= Indian (show) =

Czech internet show

INDIAN is a Czech internet show about video game produced by MediaRealms, based in Prague-Ďáblice, which took over audiovisual production from FiolaSoft and GODS studios. The show used to be broadcast on the TV channels Metropol, Pohoda and TV Pětka. The editors currently mainly produce individual reviews, shorter thematic videos and news summaries on YouTube and publish articles on the Indian-tv.cz website.

==History==
The predecessor of Indian was FreewareWorld broadcast on PG24. It was moderated by Filip Kraucher (Fiola) and Ladislav Nosákovec (Nosi). The first episode of Indian was released in February 2008 on their website. From April 2012 until the end of January 2013, show was broadcast by TV Metropol and TV Pětka. After the bankruptcy of TV Pětka, the show briefly moved to YouTube. Since May 2013, the program has been broadcast by TV Pohoda. In February 2013, an internet side project Indiana: Creeprovinky was launched. The theme and screenplay were written by David Fišer. Creeprovinka is no longer broadcast.

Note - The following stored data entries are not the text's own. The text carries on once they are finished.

(** * Parsing_script.py: a shallow embedding of the document parser

    The development follows the layout of [Parsing_script.py]:
    the fragments of the Python runtime the script relies on (exceptions,
    text, codecs, [os.path], [logging]), the data models of the libraries
    it calls ([csv], [xml.etree.ElementTree], [bs4], ...), the eight
    [parse_*] strategies and the dispatcher [parse_document], and then the
    properties of the dispatcher.

    Conventions.
    - A Python [str] holding file content is a list of code points
      ([ustr]); paths and log messages are Rocq strings (paths are taken
      as byte strings, [os.path] is [posixpath]).
    - [bytes] are lists of [Byte.byte].
    - A call either returns or raises ([outcome]); logging and file-system
      accesses are recorded in an explicit state ([Sink]).
    - A library is given by what it does on the content of a file; PyPDF2,
      which logs through [logging], is given with the records it logs. *)

From Stdlib Require Import List String Ascii NArith Arith Bool Lia.
From Stdlib.Strings Require Import Byte.
From Stdlib Require Import DecimalString.
Import ListNotations.

Set Warnings "-abstract-large-number,-register-all".

Local Open Scope string_scope.
Local Open Scope list_scope.

(* ===================================================================== *)
(** ** Exceptions *)
(* ===================================================================== *)

Module Exn.

(** The exception classes that the calls of the script can raise. All of
    them derive from [Exception]; [IOError] is an alias of [OSError]. *)
Inductive cls :=
| Exception
| OSError
| FileNotFoundError
| PermissionError
| IsADirectoryError
| ValueError
| UnicodeDecodeError
| JSONDecodeError
| LookupError
| KeyError
| ImportError
| MemoryError
| SyntaxError
| csv_Error
| ET_ParseError
| PdfReadError
| PackageNotFoundError
| RuntimeError.

Definition cls_eqb (a b : cls) : bool :=
  match a, b with
  | Exception, Exception | OSError, OSError
  | FileNotFoundError, FileNotFoundError | PermissionError, PermissionError
  | IsADirectoryError, IsADirectoryError | ValueError, ValueError
  | UnicodeDecodeError, UnicodeDecodeError | JSONDecodeError, JSONDecodeError
  | LookupError, LookupError | KeyError, KeyError | ImportError, ImportError
  | MemoryError, MemoryError | SyntaxError, SyntaxError
  | csv_Error, csv_Error | ET_ParseError, ET_ParseError
  | PdfReadError, PdfReadError | RuntimeError, RuntimeError
  | PackageNotFoundError, PackageNotFoundError => true
  | _, _ => false
  end.

(** The direct base class ([Exception] is the root of the fragment). *)
Definition base (c : cls) : option cls :=
  match c with
  | Exception => None
  | OSError => Some Exception
  | FileNotFoundError => Some OSError
  | PermissionError => Some OSError
  | IsADirectoryError => Some OSError
  | ValueError => Some Exception
  | UnicodeDecodeError => Some ValueError
  | JSONDecodeError => Some ValueError
  | LookupError => Some Exception
  | KeyError => Some LookupError
  | ImportError => Some Exception
  | MemoryError => Some Exception
  | SyntaxError => Some Exception
  | csv_Error => Some Exception
  | ET_ParseError => Some SyntaxError
  | PdfReadError => Some Exception
  | PackageNotFoundError => Some Exception
  | RuntimeError => Some Exception
  end.

(** [issubclass c d]: walk up the base classes (the hierarchy has depth 3). *)
Fixpoint issubclass_fuel (fuel : nat) (c d : cls) : bool :=
  cls_eqb c d ||
  match fuel with
  | O => false
  | S fuel' =>
      match base c with
      | Some b => issubclass_fuel fuel' b d
      | None => false
      end
  end.

Definition issubclass (c d : cls) : bool := issubclass_fuel 4 c d.

(** An exception instance: its class and [str(e)]. *)
Record t := mk { class_of : cls; str : string }.

Definition isinstance (e : t) (c : cls) : bool := issubclass (class_of e) c.

End Exn.

(** A call returns a value or raises. *)
Inductive outcome (A : Type) :=
| Return (a : A)
| Raise (e : Exn.t).
Arguments Return {A} a.
Arguments Raise {A} e.

(* ===================================================================== *)
(** ** Text *)
(* ===================================================================== *)

(** File content once decoded: a sequence of Unicode code points. *)
Definition ustr := list N.

Definition bytes := list byte.

Module Text.

Definition of_ascii (s : string) : ustr :=
  List.map N_of_ascii (list_ascii_of_string s).

Definition LF : N := 10.
Definition CR : N := 13.

(** [str.isspace] for one character, as used by [str.strip()]. *)
Definition isspace (c : N) : bool :=
  (((9 <=? c) && (c <=? 13)) || ((28 <=? c) && (c <=? 32))
   || (c =? 133) || (c =? 160) || (c =? 5760)
   || ((8192 <=? c) && (c <=? 8202))
   || (c =? 8232) || (c =? 8233) || (c =? 8239) || (c =? 8287)
   || (c =? 12288))%N.

Fixpoint lstrip (s : ustr) : ustr :=
  match s with
  | [] => []
  | c :: r => if isspace c then lstrip r else s
  end.

Definition rstrip (s : ustr) : ustr := rev (lstrip (rev s)).

(** [s.strip()] *)
Definition strip (s : ustr) : ustr := rstrip (lstrip s).

(** [sep.join(parts)] *)
Fixpoint join (sep : ustr) (parts : list ustr) : ustr :=
  match parts with
  | [] => []
  | [p] => p
  | p :: rest => p ++ sep ++ join sep rest
  end.

(** Truthiness of a [str]: non-empty. *)
Definition truthy (s : ustr) : bool :=
  match s with [] => false | _ => true end.

(** Universal newlines ([newline=None] on reading): ["\r\n"] and a lone
    ["\r"] become ["\n"]. *)
Fixpoint universal_newlines (s : ustr) : ustr :=
  match s with
  | [] => []
  | c :: r =>
      if c =? CR then
        match r with
        | d :: r' => if d =? LF then LF :: universal_newlines r'
                     else LF :: universal_newlines r
        | [] => [LF]
        end
      else c :: universal_newlines r
  end%N.

(** Iterating a text file opened with [newline='']: lines end at ["\n"],
    ["\r"] or ["\r\n"], and keep their terminator. *)
Fixpoint lines_keepends_aux (cur : ustr) (s : ustr) : list ustr :=
  match s with
  | [] => match cur with [] => [] | _ => [rev cur] end
  | c :: r =>
      if c =? LF then rev (c :: cur) :: lines_keepends_aux [] r
      else if c =? CR then
        match r with
        | d :: r' =>
            if d =? LF then rev (d :: c :: cur) :: lines_keepends_aux [] r'
            else rev (c :: cur) :: lines_keepends_aux [] r
        | [] => [rev (c :: cur)]
        end
      else lines_keepends_aux (c :: cur) r
  end%N.

Definition lines_keepends (s : ustr) : list ustr := lines_keepends_aux [] s.

(** ASCII lower-casing of a path component. No character outside ASCII
    lower-cases to a letter of a supported extension, so on extensions
    this agrees with [str.lower()]. *)
Definition lower_ascii (c : ascii) : ascii :=
  let n := N_of_ascii c in
  if ((65 <=? n) && (n <=? 90))%N then ascii_of_N (n + 32) else c.

Fixpoint lower (s : string) : string :=
  match s with
  | EmptyString => EmptyString
  | String c r => String (lower_ascii c) (lower r)
  end.

(** [s.endswith(suffix)] *)
Definition endswith (s suffix : string) : bool :=
  let n := String.length s in
  let k := String.length suffix in
  (k <=? n)%nat && String.eqb (substring (n - k) k s) suffix.

(** [str(n)] for a non-negative integer. *)
Definition of_nat (n : nat) : string := NilEmpty.string_of_uint (Nat.to_uint n).

End Text.

(* ===================================================================== *)
(** ** The UTF-8 codec with its error handlers *)
(* ===================================================================== *)

Module Codec.

(** The [errors=] argument of [open]. *)
Inductive errors := strict | ignore | replace.

Inductive encoding := utf_8.

(** A decoded character, or a maximal ill-formed byte range. *)
Inductive piece :=
| Chr (c : N)
| Bad.

Definition is_cont (b : N) : bool := ((128 <=? b) && (b <=? 191))%N.

(** The decoder of CPython ([utf8_decode] with [final=True]): an invalid
    start byte is an error of one byte, an invalid continuation byte ends
    the error range before it, a truncated sequence at the end of the data
    is one error. *)
Fixpoint scan (s : list N) : list piece :=
  match s with
  | [] => []
  | b0 :: r0 =>
    if (b0 <? 128)%N then Chr b0 :: scan r0
    else if (b0 <? 194)%N then Bad :: scan r0
    else if (b0 <? 224)%N then
      match r0 with
      | [] => [Bad]
      | b1 :: r1 =>
          if is_cont b1 then Chr ((b0 - 192) * 64 + (b1 - 128))%N :: scan r1
          else Bad :: scan r0
      end
    else if (b0 <? 240)%N then
      match r0 with
      | [] => [Bad]
      | b1 :: r1 =>
          if negb (is_cont b1)
             || (if (b1 <? 160)%N then (b0 =? 224)%N else (b0 =? 237)%N)
          then Bad :: scan r0
          else
            match r1 with
            | [] => [Bad]
            | b2 :: r2 =>
                if is_cont b2
                then Chr ((b0 - 224) * 4096 + (b1 - 128) * 64 + (b2 - 128))%N
                       :: scan r2
                else Bad :: scan r1
            end
      end
    else if (b0 <? 245)%N then
      match r0 with
      | [] => [Bad]
      | b1 :: r1 =>
          if negb (is_cont b1)
             || (if (b1 <? 144)%N then (b0 =? 240)%N else (b0 =? 244)%N)
          then Bad :: scan r0
          else
            match r1 with
            | [] => [Bad]
            | b2 :: r2 =>
                if negb (is_cont b2) then Bad :: scan r1
                else
                  match r2 with
                  | [] => [Bad]
                  | b3 :: r3 =>
                      if is_cont b3
                      then Chr ((b0 - 240) * 262144 + (b1 - 128) * 4096
                                + (b2 - 128) * 64 + (b3 - 128))%N :: scan r3
                      else Bad :: scan r2
                  end
            end
      end
    else Bad :: scan r0
  end.

Definition is_bad (p : piece) : bool :=
  match p with Bad => true | Chr _ => false end.

Definition REPLACEMENT_CHARACTER : N := 65533.

Definition UnicodeDecodeError : Exn.t :=
  Exn.mk Exn.UnicodeDecodeError "'utf-8' codec can't decode bytes".

(** [data.decode(enc, errors)] *)
Definition decode (enc : encoding) (h : errors) (data : bytes)
  : outcome ustr :=
  let ps := scan (List.map Byte.to_N data) in
  match h with
  | strict =>
      if existsb is_bad ps then Raise UnicodeDecodeError
      else Return (flat_map (fun p => match p with Chr c => [c] | Bad => [] end) ps)
  | ignore =>
      Return (flat_map (fun p => match p with Chr c => [c] | Bad => [] end) ps)
  | replace =>
      Return (List.map (fun p => match p with
                                 | Chr c => c
                                 | Bad => REPLACEMENT_CHARACTER
                                 end) ps)
  end.
(** * The shopping tool set of [shopping_tools.py]

    A shallow embedding of the three agent tools ([VisualSearchTool],
    [NavigateTool], [AddToCartTool]) and of the process-wide
    [SHARED_BROWSER_STATE] they share, together with the properties the
    design document states about them.

    Everything the tools talk to (Playwright, SerpAPI, the process
    environment, [urllib.parse]) is outside the repository.  It is
    modelled by a record [World] of oracles: an awaited call is answered
    from the history of the calls made so far, either with a value or with
    an exception.  The tools are written in a small state-and-exception
    monad over the shared browser state and that history, with
    [try]/[except]/[finally] and [async with] as combinators.  Decoded
    JSON (the search response, a request body) is read by the code without
    any check of its shape; it is modelled by what the code can observe of
    a value, so that a value of an unexpected shape is an input like any
    other.  Console output ([print]) is not modelled, nor are the constant
    launch options ([slow_mo], the Chromium flags, [wait_until]). *)

From Stdlib Require Import String Ascii List Arith Lia.
From stdpp Require Import gmap strings list.

(** ** Strings

    A Python [str] is represented by its UTF-8 bytes. *)

Definition dquote : string := String "034"%char EmptyString.
Definition nl : string := String "010"%char EmptyString.

Fixpoint spaces (n : nat) : string :=
  match n with
  | O => EmptyString
  | S n' => String " "%char (spaces n')
  end.

(** One line of a triple-quoted template: indentation, text, line break. *)
Definition line (indent : nat) (text : string) : string :=
  spaces indent +:+ text +:+ nl.

(** [needle in hay] on [str]: plain substring containment. *)
Fixpoint contains (needle hay : string) : bool :=
  if String.prefix needle hay then true
  else match hay with
       | EmptyString => false
       | String _ hay' => contains needle hay'
       end.

(** Truth value of a [str]: only the empty string is falsy. *)
Definition truthy (s : string) : bool :=
  match s with
  | EmptyString => false
  | String _ _ => true
  end.

(** [urllib.parse.quote(s)] with its default [safe='/']: every byte other
    than an ASCII letter, a digit, one of [_.-~] or [/] becomes [%XX] with
    upper-case hexadecimal digits. *)
Definition always_safe (c : ascii) : bool :=
  let n := nat_of_ascii c in
  ((65 <=? n) && (n <=? 90)) || ((97 <=? n) && (n <=? 122))
  || ((48 <=? n) && (n <=? 57))
  || (n =? 95) || (n =? 46) || (n =? 45) || (n =? 126).
(** C9.  For every type tag, the element-centred scheme fixes the two
    assembly properties: non-local elements are linearised, and no
    linearisation lock is used. *)
Theorem ecfv_assembly_regime (TypeTag : Type) :
  getLinearizeNonLocalElements TypeTag EcfvDiscretization = true /\
  getUseLinearizationLock TypeTag EcfvDiscretization = false.
Proof. split; reflexivity. Qed.

End Ecfv.

(* ===================================================================== *)
(** ** Dense vectors and matrices ([Dune::FieldVector], [Dune::FieldMatrix]) *)
(* ===================================================================== *)

Module LinAlg.
Local Open Scope Q_scope.

Definition FieldVector := list Q.
Definition FieldMatrix := list (list Q).

(** [u * v], the scalar product.  The vectors of one world have the
    same length; on lists of different lengths the sum stops at the
    shorter one. *)
Definition dot (u v : FieldVector) : Q := fold_right Qplus 0 (zip_with Qmult u v).

(** [M.mv(x, y)]: [y = M x]. *)
Definition mv (M : FieldMatrix) (x : FieldVector) : FieldVector :=
  map (fun row => dot row x) M.

Definition vopp (u : FieldVector) : FieldVector := map Qopp u.
Definition vsub (u v : FieldVector) : FieldVector := zip_with Qminus u v.

(** [u /= s] *)
Definition vdivs (u : FieldVector) (s : Q) : FieldVector := map (fun x => x / s) u.

(** Componentwise equality of rationals. *)
Definition veq (u v : FieldVector) : Prop := Forall2 Qeq u v.

Lemma dot_vopp_r u v : dot u (vopp v) == - dot u v.
Proof.
  unfold dot, vopp. revert v. induction u as [|a u IH]; intros [|b v]; simpl; try ring.
  rewrite IH. ring.
Qed.

Lemma dot_vopp_l u v : dot (vopp u) v == - dot u v.
Proof.
  unfold dot, vopp. revert v. induction u as [|a u IH]; intros [|b v]; simpl; try ring.
  rewrite IH. ring.
Qed.

Lemma dot_veq_l u u' v : veq u u' -> dot u v == dot u' v.
Proof.
  unfold dot, veq. intros H. revert v.
  induction H as [|a a' u u' Ha _ IH]; intros [|b v]; simpl; try reflexivity.
  rewrite IH, Ha. reflexivity.
Qed.

Lemma mv_vopp M x : veq (mv M (vopp x)) (vopp (mv M x)).
Proof.
  unfold veq, mv, vopp. induction M as [|row M IH]; simpl; constructor.
  - apply dot_vopp_r.
  - exact IH.
Qed.

Lemma dot_mv_vopp M x g : dot (mv M (vopp x)) g == - dot (mv M x) g.
Proof. rewrite (dot_veq_l _ _ _ (mv_vopp M x)). apply dot_vopp_l. Qed.

End LinAlg.

(* ===================================================================== *)
(** ** 1p2clocalresidual.hh *)
(* ===================================================================== *)

Module OnePTwoC.
Import LinAlg.
Local Open Scope Q_scope.

(** What the local residual reads of [OnePTwoCVolumeVariables]. *)
Record VolumeVariables := MkVolVars {
  density : Q;
  viscosity : Q;
  porosity : Q;
  concentration : nat -> Q
}.

(** A sub-control-volume face: its two control volumes and its normal,
    which points from [i] to [j]. *)
Record SCVFace := MkFace {
  i : nat;
  j : nat;
  normal : FieldVector
}.

(** What the local residual reads of [OnePTwoCFluxVariables]. *)
Record FluxVariables := MkFluxVars {
  face : SCVFace;
  intrinsicPermeability : FieldMatrix;
  potentialGrad : FieldVector;
  porousDiffCoeff : Q;
  concentrationGrad : nat -> FieldVector;
  dispersionTensor : FieldMatrix
}.

(** The same face seen from the neighbouring control volume: the two
    control volumes change roles and the normal points the other way;
    the gradients and coefficients on the face are the same. *)
Definition flipFace (fv : FluxVariables) : FluxVariables :=
  MkFluxVars (MkFace (j (face fv)) (i (face fv)) (vopp (normal (face fv))))
             (intrinsicPermeability fv) (potentialGrad fv) (porousDiffCoeff fv)
             (concentrationGrad fv) (dispersionTensor fv).

(** A vector of primary variables, indexed by the equation. *)
Definition PrimaryVariables := nat -> Q.

Section Storage.

(** [Indices::contiEqIdx], [Indices::transEqIdx] *)
Variables contiEqIdx transEqIdx : nat.

(** [curVolVars_(idx)], [prevVolVars_(idx)] of the parent class. *)
Variables curVolVars_ prevVolVars_ : nat -> VolumeVariables.

Definition computeStorage (scvIdx : nat) (usePrevSol : bool) : PrimaryVariables :=
  let volVars := if usePrevSol then prevVolVars_ scvIdx else curVolVars_ scvIdx in
  <[transEqIdx := concentration volVars 1 * porosity volVars]>
    (<[contiEqIdx := density volVars * porosity volVars]> (fun _ => 0)).

End Storage.

Section LocalResidual.

(** [Indices::contiEqIdx], [Indices::transEqIdx] *)
Variables contiEqIdx transEqIdx : nat.

(** [GET_PROP_VALUE(TypeTag, UpwindAlpha)] *)
Variable upwindAlpha : Q.

(** [FluxVariables::upstreamIdx], [FluxVariables::downstreamIdx]:
    declared in 1p2cfluxvariables.hh, which is not among the sources. *)
Variables upstreamIdx downstreamIdx : FluxVariables -> Q -> nat.

(** [curVolVars_(idx)] of the parent class. *)
Variable curVolVars_ : nat -> VolumeVariables.

(** [- (tmpVec * fluxVars.face().normal)] with [tmpVec = K grad(potential)] *)
Definition normalFlux (fluxVars : FluxVariables) : Q :=
  let tmpVec := mv (intrinsicPermeability fluxVars) (potentialGrad fluxVars) in
  - dot tmpVec (normal (face fluxVars)).

(** The two upwinded coefficients of the advective fluxes. *)
Definition upwindMobility (up dn : VolumeVariables) : Q :=
  upwindAlpha * density up / viscosity up
  + (1 - upwindAlpha) * density dn / viscosity dn.

Definition upwindConcentrationMobility (up dn : VolumeVariables) : Q :=
  upwindAlpha * concentration up 1 / viscosity up
  + (1 - upwindAlpha) * concentration dn 1 / viscosity dn.

(** The body of [computeFlux] once [fluxVars] is constructed. *)
Definition computeFluxAt (fluxVars : FluxVariables) : PrimaryVariables :=
  let flux : PrimaryVariables := fun _ => 0 in
  let normalFlux := normalFlux fluxVars in
  let up := curVolVars_ (upstreamIdx fluxVars normalFlux) in
  let dn := curVolVars_ (downstreamIdx fluxVars normalFlux) in
  let flux := <[contiEqIdx := normalFlux * upwindMobility up dn]> flux in
  let flux := <[transEqIdx :=
      flux transEqIdx + normalFlux * upwindConcentrationMobility up dn]> flux in
  let c := (concentration up 1 + concentration dn 1) / 2 in
  let flux := <[transEqIdx :=
      flux transEqIdx
      + c * porousDiffCoeff fluxVars
        * dot (concentrationGrad fluxVars 1) (normal (face fluxVars))]> flux in
  let normalDisp := mv (dispersionTensor fluxVars) (normal (face fluxVars)) in
  let flux := <[transEqIdx :=
      flux transEqIdx + c * dot normalDisp (concentrationGrad fluxVars 1)]> flux in
  fun eqIdx => flux eqIdx * -1.

(** *** The upwind rule

    The specification fixes the upwind choice by the sign of the normal
    flux: the control volume the flux leaves is the upstream one.  At a
    zero normal flux the two control volumes of the face are still the
    ones selected, in either order. *)
Hypothesis upwind_pos : forall fv q, 0 < q ->
  upstreamIdx fv q = i (face fv) /\ downstreamIdx fv q = j (face fv).
Hypothesis upwind_neg : forall fv q, q < 0 ->
  upstreamIdx fv q = j (face fv) /\ downstreamIdx fv q = i (face fv).
Hypothesis upwind_tie : forall fv q, q == 0 ->
  (upstreamIdx fv q = i (face fv) /\ downstreamIdx fv q = j (face fv)) \/
  (upstreamIdx fv q = j (face fv) /\ downstreamIdx fv q = i (face fv)).
Lemma unparseable_upstream_body_witness :
  upstream_reply (Samples.replying 503 Samples.html)
                 (handle NodeFetch Samples.secret Samples.hello)
  = Some (Normal (Response.Build Samples.url 503 (Normal Samples.html)))
  /\ JSON_parse Samples.html = None
  /\ completion_of (Samples.replying 503 Samples.html)
                   (handle NodeFetch Samples.secret Samples.hello)
     = Normal (Reply.Build 502 (Some [("Content-Type", "application/json")])
                 (stringify
                    (JObject [("error", JString "Invalid response from upstream API. Could not parse JSON.");
                              ("details", JString Samples.html)]))).
Proof.
  split; [reflexivity | split; [reflexivity |]].
  exact (@unparseable_upstream_body _ runtime (Samples.replying 503 Samples.html)
           NodeFetch Samples.secret Samples.hello
           (Response.Build Samples.url 503 (Normal Samples.html)) Samples.html
           eq_refl eq_refl eq_refl).
Defined.

(** C2, a counterexample: an upstream whose error page names the URL it
    was asked for puts the credential into the [details] of the reply. *)
Lemma credential_echoed_by_upstream :
  exists reply,
    completion_of Samples.echoing (handle NodeFetch Samples.secret Samples.hello)
    = Normal reply
    /\ Reply.statusCode reply = 502%N
    /\ appears_in "SECRET" (Reply.body reply).
Proof.
  eexists. split; [reflexivity | split; [reflexivity |]].
  match goal with
  | |- appears_in _ ?b => exists (substring 0 190 b), (substring 196 9 b)
  end.
  vm_compute. reflexivity.
Qed.

Lemma credential_noninterference_witness :
  key_missing Samples.secret = false
  /\ key_missing (Some "OTHER") = false
  /\ completion_of (Samples.steady 200 Samples.candidates)
                   (handle GlobalFetch Samples.secret Samples.hello)
     = completion_of (Samples.steady 200 Samples.candidates)
                     (handle GlobalFetch (Some "OTHER") Samples.hello).
Proof.
  split; [reflexivity | split; [reflexivity |]].
  exact (proj1 (@credential_noninterference _ runtime
                  (Samples.steady 200 Samples.candidates)
                  (Samples.steady 200 Samples.candidates)
                  GlobalFetch Samples.secret (Some "OTHER") Samples.hello
                  eq_refl eq_refl (fun _ => eq_refl))).
Defined.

In 2013, Indian lost its previous studio and started a campaign on Startovač, where it collected 110,407 CZK. They received more than five times the required amount. In January 2014, FiolaSoft studio launched a second project – Movie news, reviewing the latest movies. In 2019, this show was canceled and replaced by the NerdFix project. In 2019, the Indian project was already distributed by MediaRealms. As of January 2020, Indian has moved fully into the internet environment due to the declining interest of the television audience. At the beginning of 2021, the HARDWARE TEST program stopped broadcasting and was moved to the new TechFeed project.